Listen to Prince Harry if you want to. Follow your passion. Quit your job. Find your joy. Just make damn sure you have a “f--- it fund” – or a very solid Plan B.
Christina Patterson is a writer, coach and host of the podcast The Art of Work
‘After two hectic years of work, I’m looking forward to a change of pace’
The lockdowns gave me lots of time to think about my life and where it’s going. I was doing marketing for an orchestra, which was an odd field to be in when, overnight, the entire music industry changed.
It left me with a few realisations. The first was that I love the creative side of my job: making graphics, copywriting and so on. The next was how fragile the industry is. If there’s another global crisis, it could once again disappear for months. Even in the good times, it’s not lucrative: I’m in my late 20s and my salary isn’t anything like what my role would pay in other professions.
I came across UX design: creating digital products such as websites and apps, which combines my love of creative work with a thriving industry. I was reassured by the number of jobs advertised, and how I can work remotely. I thought, if there’s another lockdown, I know I’ll be safe.
So I enrolled in an online UX course, and handed in my notice. I don’t have a job to go to, but I have some savings from lockdown, so I’ll live on then for a bit while I find a job. If I’m stuck, then I can easily pick up a bit of work in retail or hospitality: the worker shortage means it won’t be tricky.

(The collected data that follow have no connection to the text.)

(** X9: when the connection opens, every operation but [ping] calls
    [connect] first, on the schema its own argument resolves to;
    [list_databases], [create_database] and [drop_database] always use the
    configured default. *)
Theorem connect_comes_first (E : Type) (drv : driver E) (conf : config)
  (ctx : context) (op : operation) (w : world E) (db : option string) :
  _require_auth conf ctx = Ok tt ->
  schema_arg op = Some db ->
  exists rest,
    log (snd (handle drv conf ctx op w))
    = (log w ++ EvConnect (opens (log w)) (connect_cfg conf db) :: rest)%list.
Proof.
  intros Hauth Hdb.
  destruct op; cbn in Hdb; try discriminate Hdb; injection Hdb as <-;
    unfold handle; unfold_handlers; mred; rewrite Hauth; mred;
    repeat hstep; rewrite <- ?app_assoc; eexists; reflexivity.
Qed.

Lemma connect_comes_first_witness :
  exists rest,
    log (snd (handle (sample_driver false) open_conf ctx_bare
                (DropDatabase "shop") sample_world))
    = EvConnect 0 (connect_cfg open_conf None) :: rest.
Proof.
  apply (connect_comes_first nat (sample_driver false) open_conf ctx_bare
           (DropDatabase "shop") sample_world None); reflexivity.
Defined.

(** X10: when [con.cursor] raises, every operation but [ping], [run_sql]
    included, raises that error with the connection opened and never
    closed: the cursor is created outside any [try]. *)
Theorem cursor_error_leaks (E : Type) (drv : driver E) (conf : config)
  (ctx : context) (op : operation) (w : world E) (x : pyexc) :
  _require_auth conf ctx = Ok tt ->
  is_ping op = false ->
  (forall a e, snd (drv_connect drv a e) = Ok tt) ->
  (forall d e, snd (drv_cursor drv d e) = Raise x) ->
  fst (handle drv conf ctx op w) = Raise x
  /\ opens (log (snd (handle drv conf ctx op w))) = opens (log w) + 1
  /\ closes (log (snd (handle drv conf ctx op w))) = closes (log w).
Proof.
  intros Hauth Hp Hc Hk.
  destruct op; try discriminate Hp;
    unfold handle; unfold_handlers; mred; rewrite Hauth; mred;
    do 2 kstep; count_events.
Qed.

Lemma cursor_error_leaks_witness :
  fst (handle (scripted_driver false true false false false names_state)
         open_conf ctx_bare (RunSql "SELECT 1" None) sample_world)
  = Raise (OtherException "cursor")
  /\ opens (log (snd (handle
                        (scripted_driver false true false false false
                           names_state)
                        open_conf ctx_bare (RunSql "SELECT 1" None)
                        sample_world)))
     = opens (log sample_world) + 1
  /\ closes (log (snd (handle
                         (scripted_driver false true false false false
                            names_state)
                         open_conf ctx_bare (RunSql "SELECT 1" None)
                         sample_world)))
     = closes (log sample_world).
Proof.
  apply (cursor_error_leaks nat
           (scripted_driver false true false false false names_state)
           open_conf ctx_bare (RunSql "SELECT 1" None) sample_world
           (OtherException "cursor")); reflexivity.
Defined.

I’m also looking forward to a change of pace. After two hectic years of work, it will be nice to have a few months where I’m slowing down a bit, and returning to study via the course.

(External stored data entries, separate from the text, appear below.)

(** What [cleanup_timeouts] does when it is called: every timer of the
    table is cancelled and the table is emptied. *)
Lemma cleanup_timeouts_cancels_all st :
  ∃ st',
    cleanup_timeouts st = (Ok tt, st')
    ∧ _timeouts st' = ∅
    ∧ ∀ zone x tag, timer_of zone x st = Some tag → sources (glib st') !! tag = None.
Proof.
  unfold cleanup_timeouts, mbind, M_bind, gets.
  destruct (for_each_source_remove (all_tags (_timeouts st)) st)
    as (st' & Hrun & _ & _ & _ & Hsrc).
  rewrite Hrun. unfold modify. eexists. split; [reflexivity|]. split; [done|].
  intros zone x tag Htimer. cbn [glib set_timeouts]. rewrite Hsrc.
  rewrite decide_True; [done|]. by eapply timer_in_all_tags.
Qed.

(** C4 (the code departs from the claim): [reload] does not call
    [cleanup_timeouts] and touches neither the timeout table nor the main
    loop, so every timer armed before the reload is still armed after it.
    After a timed [addPort] and a reload that drops the runtime port, the
    timer is still recorded and live, and when it fires its callback runs
    and fails with [NOT_ENABLED]. *)
Theorem reload_leaves_timers_armed :
  (∀ env sender st,
     _timeouts (exec (reload env sender) st) = _timeouts st
     ∧ glib (exec (reload env sender) st) = glib st)
  ∧ (let st1 := exec (addPort demo_env "public" "80" "tcp" 2 None) demo in
     let st2 := exec (reload demo_env None) st1 in
     eval (reload demo_env None) st1 = Ok tt
     ∧ eval (queryPort "public" "80" "tcp" None) st2 = Ok false
     ∧ timer_of "public" (KPair "80" "tcp") st2 = Some 1
     ∧ live_timers (CbPort "public" "80" "tcp") st2 = [1]
     ∧ fst <$> fire demo_env 1 st2 = Some (Raise (FirewallError NOT_ENABLED "public"))).
Proof.
  split; [intros; apply reload_timers|].
  repeat split; vm_compute; reflexivity.
Qed.

(** *** Tracked passthroughs *)

Section Passthroughs.
Variable env : Env.

Lemma removePassthrough_tracked p st :
  p ∈ passthroughs (fw st) →
  removePassthrough env p.1 p.2 None st =
    (Ok tt,
     set_signals (signals st ++ [removed_passthrough p])
       (set_fw (set_passthroughs (filter (λ q, q ≠ p) (passthroughs (fw st))) (fw st)) st)).
Proof.
  intros Hin. destruct p as [ipv args]. simpl in *.
  unfold removePassthrough, mbind, M_bind.
  assert (Hacc : accessCheck env None st = (Ok tt, st)).
  { unfold accessCheck, mbind, M_bind, gets. by destruct (query_lockdown (fw st)). }
  rewrite Hacc. unfold lift_fw, remove_passthrough.
  destruct (decide ((ipv, args) ∈ passthroughs (fw st))); [reflexivity|done].
Qed.

Lemma remove_each_tracked todo : ∀ st,
  NoDup todo →
  (∀ p, p ∈ todo → p ∈ passthroughs (fw st)) →
  ∃ st',
    for_each todo (λ p, removePassthrough env p.1 p.2 None) st = (Ok tt, st')
    ∧ passthroughs (fw st') = filter (λ q, q ∉ todo) (passthroughs (fw st))
    ∧ signals st' = signals st ++ (removed_passthrough <$> todo)
    ∧ _timeouts st' = _timeouts st ∧ glib st' = glib st.
Proof.
  induction todo as [|p todo IH]; intros st Hnd Hsub.
  - exists st. simpl. split; [done|]. split.
    + symmetry. apply filter_all. intros q _. apply not_elem_of_nil.
    + by rewrite (right_id_L [] (++)).
  - apply NoDup_cons in Hnd as [Hp Hnd].
    simpl. unfold mbind, M_bind.
    rewrite removePassthrough_tracked by (apply Hsub; left).
    set (st1 := set_signals _ _).
    destruct (IH st1 Hnd) as (st' & Hrun & Hpt & Hsig & Ht & Hg).
    { intros q Hq. subst st1. simpl. apply list_elem_of_filter. split.
      - intros ->. done.
      - apply Hsub. by right. }
    exists st'. split; [exact Hrun|]. subst st1. simpl in *.
    split; [|split; [|done]].
    + rewrite Hpt, list_filter_filter. apply list_filter_iff.
      intros q. rewrite not_elem_of_cons. tauto.
    + rewrite Hsig, <- (assoc_L (++)). done.
Qed.

(** C9: [removeAllPassthroughs] removes the tracked passthroughs in the
    reverse of their enumeration: with [p1, ..., pn] enumerated in
    insertion order it removes [pn] first and [p1] last, emits one
    [PassthroughRemoved] per entry in that order, and leaves no tracked
    passthrough. *)
Theorem removeAllPassthroughs_reverse_order sender st :
  NoDup (get_all_passthroughs (fw st)) →
  ∃ st',
    removeAllPassthroughs env sender st = (Ok tt, st')
    ∧ signals st' =
        signals st ++ (removed_passthrough <$> reverse (get_all_passthroughs (fw st)))
    ∧ get_all_passthroughs (fw st') = [].
Proof.
  intros Hnd. unfold removeAllPassthroughs, getAllPassthroughs, mbind, M_bind, gets.
  destruct (remove_each_tracked (reverse (get_all_passthroughs (fw st))) st)
    as (st' & Hrun & Hpt & Hsig & _).
  { by rewrite reverse_Permutation. }
  { intros p Hp. rewrite elem_of_reverse in Hp. exact Hp. }
  exists st'. split; [exact Hrun|]. split; [exact Hsig|].
  unfold get_all_passthroughs in *. rewrite Hpt.
  apply filter_none. intros q Hq Hn. apply Hn. rewrite elem_of_reverse. exact Hq.
Qed.

End Passthroughs.

Lemma removeAllPassthroughs_reverse_order_witness :
  NoDup (get_all_passthroughs (fw demo_direct))
  ∧ ∃ st',
      removeAllPassthroughs demo_env None demo_direct = (Ok tt, st')
      ∧ signals st' =
          [PassthroughRemoved "ipv4" ["-A"; "A"; "-j"; "ACCEPT"];
           PassthroughRemoved "ipv4" ["-N"; "A"]]
      ∧ get_all_passthroughs (fw st') = [].
Proof.
  assert (Hnd : NoDup (get_all_passthroughs (fw demo_direct))).
  { apply (bool_decide_unpack _). vm_compute. exact I. }
  split; [exact Hnd|].
  exact (removeAllPassthroughs_reverse_order demo_env None demo_direct Hnd).
Defined.

(** *** Runtime to permanent *)

Section RuntimeToPermanentProofs.
Context {Store Settings ConfObj : Type} `{!EqDecision Settings}.
Variable cfg : @FirewallDConfig Store Settings ConfObj.
Variable rt : Firewall.

Lemma sfor_each_app {A} (l1 l2 : list A) (f : A → SM unit) (s : Store) :
  sfor_each (l1 ++ l2) f s =
    match sfor_each l1 f s with
    | (Ok _, s') => sfor_each l2 f s'
    | (Raise e, s') => (Raise e, s')
    end.
Proof.
  revert s. induction l1 as [|x l1 IH]; intros s; [done|].
  simpl. unfold mbind, SM_bind. destruct (f x s) as [[[]|e] s']; [apply IH|done].
Qed.

Lemma sfor_each_fmap {A B} (g : A → B) (l : list A) (f : B → SM unit) (s : Store) :
  sfor_each (g <$> l) f s = sfor_each l (λ x, f (g x)) s.
Proof.
  revert s. induction l as [|x l IH]; intros s; [done|].
  simpl. unfold mbind, SM_bind. destruct (f (g x) s) as [[[]|e] s']; [apply IH|done].
Qed.

(** The five blocks of the method are one walk over the entities. *)
Lemma runtimeToPermanent_walk sender (s : Store) :
  runtimeToPermanent cfg rt sender s = sfor_each (walk rt) (persist cfg rt) s.
Proof.
  unfold runtimeToPermanent, walk.
  unfold mbind at 1. unfold SM_bind at 1.
  rewrite sfor_each_app, sfor_each_fmap.
  unfold persist at 1. cbn [attempt entity_prefix].
  destruct (sfor_each (get_services rt) _ s) as [[[]|e] s1]; [|done].
  unfold mbind at 1. unfold SM_bind at 1.
  rewrite sfor_each_app, sfor_each_fmap.
  unfold persist at 1. cbn [attempt entity_prefix].
  destruct (sfor_each (get_icmptypes rt) _ s1) as [[[]|e] s2]; [|done].
  unfold mbind at 1. unfold SM_bind at 1.
  rewrite sfor_each_app, sfor_each_fmap.
  unfold persist at 1. cbn [attempt entity_prefix].
  destruct (sfor_each (get_zones rt) _ s2) as [[[]|e] s3]; [|done].
  unfold persist. cbn [attempt entity_prefix sfor_each].
  unfold mbind, SM_bind.
  destruct (try_except (attempt_direct cfg rt) _ s3) as [[[]|e] s4]; [|done].
  by destruct (try_except (attempt_policies cfg rt) _ s4) as [[[]|e] s5].
Qed.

My friends and family think it’s a bit odd to quit without another job lined up, but I’m not the only one leaving music behind. Someone I know who had a senior marketing role is now doing e-commerce, and several singers have retrained as teachers.
As told to Helen Chandler-Wilde
‘Work makes people happier and gives them a purpose’
I knew from day one that my retirement was a mistake. We went on holiday to the Scottish Highlands, one of my favourite places – and I missed work, which I’d never done before.
I was 62. My wife, who had a hugely demanding 24/7 job, had been looking forward to retirement for several years and I’d been longing for a better work-life balance, too. So when the opportunity for redundancy came and I could coordinate it for the day she retired it seemed a golden opportunity.
But all through that week sailing in the Hebrides I felt a sense of loss, almost bereavement.
I had enjoyed the rituals of work: putting on the “uniform”, the opportunity to read while travelling to the office, the crossword on the way home, chatting about football to my co-workers.
And office gossip never disappointed. As I got older it was really enjoyable to work with younger people who don’t keep on about their ailments. Back in England, it didn’t get any better. I used to love weekends, or days off, precisely because they were special. When every day was “off”, none were special.
After three months I managed to return to my office as a part-time freelancer. For me, that’s perfect, though my wife wasn’t pleased and thought I should have given it longer. But I knew retirement wouldn’t get any better. I enjoy the mental challenges of work, the deadlines and the structure it gives the week.
I was never a candidate for quitting my job because it didn’t bring “joy”. But how many people in jobs they dislike have the luxury of being able to stop for their mental health if they have rent and food bills to pay? In fact, I think work makes people happier, gives them a purpose. Even when it’s been a pain or a grind, it’s great when you go home and forget about it.